— Collected data —
(** The challenges after an event: kept, or just issued. *)
Lemma pending_step maxConns key s ev sid ch :
  (is_Some (pendingChallenges (authenticator (world s)) !! sid) -> is_Some (knownServices (authenticator (world s)) !! sid)) ->
  pendingChallenges (authenticator (world (serverStep maxConns key s ev))) !! sid = Some ch ->
  pendingChallenges (authenticator (world s)) !! sid = Some ch /\ ~ touches s ev sid \/
  exists j, ev = EvHandle j /\ requested s j sid (Nonce ch).
Proof.
  intros Hk. destruct ev as [i remote inc out|i inc|i|i|i|]; cbn [serverStep];
    try (intros Hp; left; (split; [|by intros (k & [=] & _)]); revert Hp;
      unfold acceptConn; repeat (case_match; try done); done).
  destruct (conns s !! i) as [c|] eqn:Ec.
  2: { intros Hp. left. split; [done|]. intros (k & [= <-] & [(x & c & H1 & _)|(x & c & H1 & _)]); congruence. }
  destruct (handleStep c (world s)) as [c' w'] eqn:Eh. cbn [world].
  assert (forall k x, EvHandle i = @EvHandle C k -> requested s k sid x -> asks c sid /\ entropy (world s) (draws (world s)) = Ok x) as Hreq.
  { intros k x [= <-] (d & Hd & Ha & He). rewrite Ec in Hd. by injection Hd as <-. }
  assert (forall k x, EvHandle i = @EvHandle C k -> answered s k sid x -> answers c sid x) as Hans.
  { intros k x [= <-] (d & Hd & Ha). rewrite Ec in Hd. by injection Hd as <-. }
  apply handleStep_auth in Eh as [sid' Hask Ha _|sid' resp Hask Ha _|Hn1 Hn2 Ha _]; rewrite Ha.
  - assert (~ (exists x, asks c sid /\ entropy (world s) (draws (world s)) = Ok x) -> ~ touches s (EvHandle i) sid) as Hno.
    { intros Hx (k & Hev & [(x & Hr)|(x & Hr)]); [by eapply Hx; exists x; eapply Hreq|].
      apply (Hans _ _ Hev) in Hr. by eapply asks_answers. }
    unfold CreateChallenge. destruct (knownServices _ !! sid') eqn:Ek; cbn [snd].
    2: { intros Hp. left. split; [done|]. apply Hno. intros (x & Hs & _). rewrite (asks_unique _ _ _ Hs Hask) in *.
         destruct Hk as [caps Hk]; [by eexists|]. congruence. }
    destruct (entropy _ _) as [x|e] eqn:Ee; cbn [snd]; [|intros Hp; left; split; [done|]; apply Hno; by intros (x & _ & [=])].
    cbn [with_pending pendingChallenges]. intros [[<- <-]|[Hne Hp]]%lookup_insert_Some; [right; exists i; split; [done|]; by exists c|].
    left. split; [done|]. apply Hno. intros (y & Hs & _). by eapply Hne, asks_unique.
  - rewrite VerifyResponse_pending. intros [Hne Hp]%lookup_delete_Some. left. split; [done|].
    intros (k & Hev & [(x & Hx)|(x & Hx)]).
    + apply (Hreq _ _ Hev) in Hx as [Hs _]. by eapply asks_answers.
    + apply (Hans _ _ Hev) in Hx. by eapply Hne, answers_service.
  - intros Hp. left. split; [done|]. intros (k & Hev & [(x & Hx)|(x & Hx)]).
    + apply (Hreq _ _ Hev) in Hx as [Hs _]. by eapply Hn1.
    + apply (Hans _ _ Hev) in Hx. by eapply Hn2.
Qed.

(** A right response and the session it opens. *)
Lemma VerifyResponse_right rnd now sid response a p :
  fst (VerifyResponse rnd now sid response a) = Ok p ->
  exists ch b, pendingChallenges a !! sid = Some ch /\ response = hmacSHA256 (sharedSecret a) (Nonce ch) /\
    rnd = Ok b /\ SessionToken p = string_of_bytes (hexEncode b) /\ ServiceID p = sid.
Proof.
  unfold VerifyResponse. destruct (pendingChallenges a !! sid) as [ch|]; [|done].
  destruct (hmacEqual _ _) eqn:E; cbn [negb]; [|done]. apply hmacEqual_true in E. unfold openSession, generateToken.
  destruct rnd as [b|e]; [|done]. cbn [mbind result_bind fst]. intros [= <-]. by exists ch, b.
Qed.

(** The peers in the message loop after an event: served before, or just
    admitted. *)
Lemma serving_step maxConns key s ev i c' peer :
  conns (serverStep maxConns key s ev) !! i = Some c' -> at_ c' = Serving peer ->
  (exists c, conns s !! i = Some c /\ at_ c = Serving peer) \/
  ev = EvHandle i /\ exists ch b,
    pendingChallenges (authenticator (world s)) !! ServiceID peer = Some ch /\
    answered s i (ServiceID peer) (hmacSHA256 (sharedSecret (authenticator (world s))) (Nonce ch)) /\
    entropy (world s) (draws (world s)) = Ok b /\ SessionToken peer = string_of_bytes (hexEncode b).
Proof.
  assert (forall (f : @Conn C -> @Conn C) j, (forall c, at_ (f c) = at_ c) -> alter f j (conns s) !! i = Some c' ->
    at_ c' = Serving peer -> exists c, conns s !! i = Some c /\ at_ c = Serving peer) as Halter.
  { intros f j Hf [(-> & c & Hc & ->)|[_ Hc]]%lookup_alter_Some Hat; [|by exists c']. rewrite Hf in Hat. by exists c. }
  destruct ev as [j remote inc out|j inc|j|j|j|]; cbn [serverStep]; intros Hi Hat; [left|left|idtac|left|left|left; by exists c'].
  - destruct (conns s !! j); [by exists c'|]. revert Hi. unfold acceptConn. destruct (_ <? _); cbn [conns]; [|by exists c'].
    intros [[_ <-]|[_ Hi]]%lookup_insert_Some; [done|by exists c'].
  - by apply (Halter (with_incoming inc) j).
  - destruct (conns s !! j) as [c|] eqn:Ec; [|left; by exists c'].
    destruct (handleStep c (world s)) as [c1 w1] eqn:Eh. cbn [conns] in Hi.
    apply lookup_insert_Some in Hi as [[-> ->]|[_ Hi]]; [|left; by exists c'].
    apply handleStep_auth in Eh as [sid' _ _ Hn|sid' resp Hans _ Hok|_ _ _ Hs]; [by destruct (Hn peer)| |left; exists c; auto].
    destruct (VerifyResponse_right _ _ _ _ _ _ (Hok _ Hat)) as (ch & b & H1 & -> & H3 & H4 & <-).
    right. split; [done|]. exists ch, b. split_and!; [done| |done..]. by exists c.
  - apply (Halter authTimeout j); [|done..]. intros c. unfold authTimeout. by destruct (at_ c) eqn:E.
  - destruct (conns s !! j) as [c|]; [|by exists c']. destruct (at_ c); try (by exists c').
    cbn [conns] in Hi. apply lookup_delete_Some in Hi as [_ Hi]. by exists c'.
Qed.

Section Handshakes.
Variables (maxConns : Z) (secret : list byte) (ttl : Z) (times : nat -> Time) (rands : nat -> result (list byte)).
Hypothesis Hfills : fills rands.

Let run (evs : list (@event C)) : @Server trail C :=
  serverRun maxConns secret (startServer secret ttl [] times rands) evs.

(** The last challenge of [sid] in a run. *)
Definition issued (evs : list (@event C)) (sid : string) (nonce : list byte) : Prop :=
  exists pre j mid, evs = pre ++ EvHandle j :: mid /\ requested (run pre) j sid nonce /\
    quiet maxConns secret (run (pre ++ [EvHandle j])) mid sid.

(** The handshake that opened the session of a peer served on connection [i]. *)
Definition opened (evs : list (@event C)) (i : nat) (peer : PeerIdentity) : Prop :=
  exists pre post nonce b, evs = pre ++ EvHandle i :: post /\ issued pre (ServiceID peer) nonce /\
    answered (run pre) i (ServiceID peer) (hmacSHA256 secret nonce) /\
    entropy (world (run pre)) (draws (world (run pre))) = Ok b /\ SessionToken peer = string_of_bytes (hexEncode b).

— AIM OF THE EXERCISE —
From the entries above, return each line with the word "rands" in it.

— WRITTEN REPLY —
Variables (maxConns : Z) (secret : list byte) (ttl : Z) (times : nat -> Time) (rands : nat -> result (list byte)).
Hypothesis Hfills : fills rands.
  serverRun maxConns secret (startServer secret ttl [] times rands) evs.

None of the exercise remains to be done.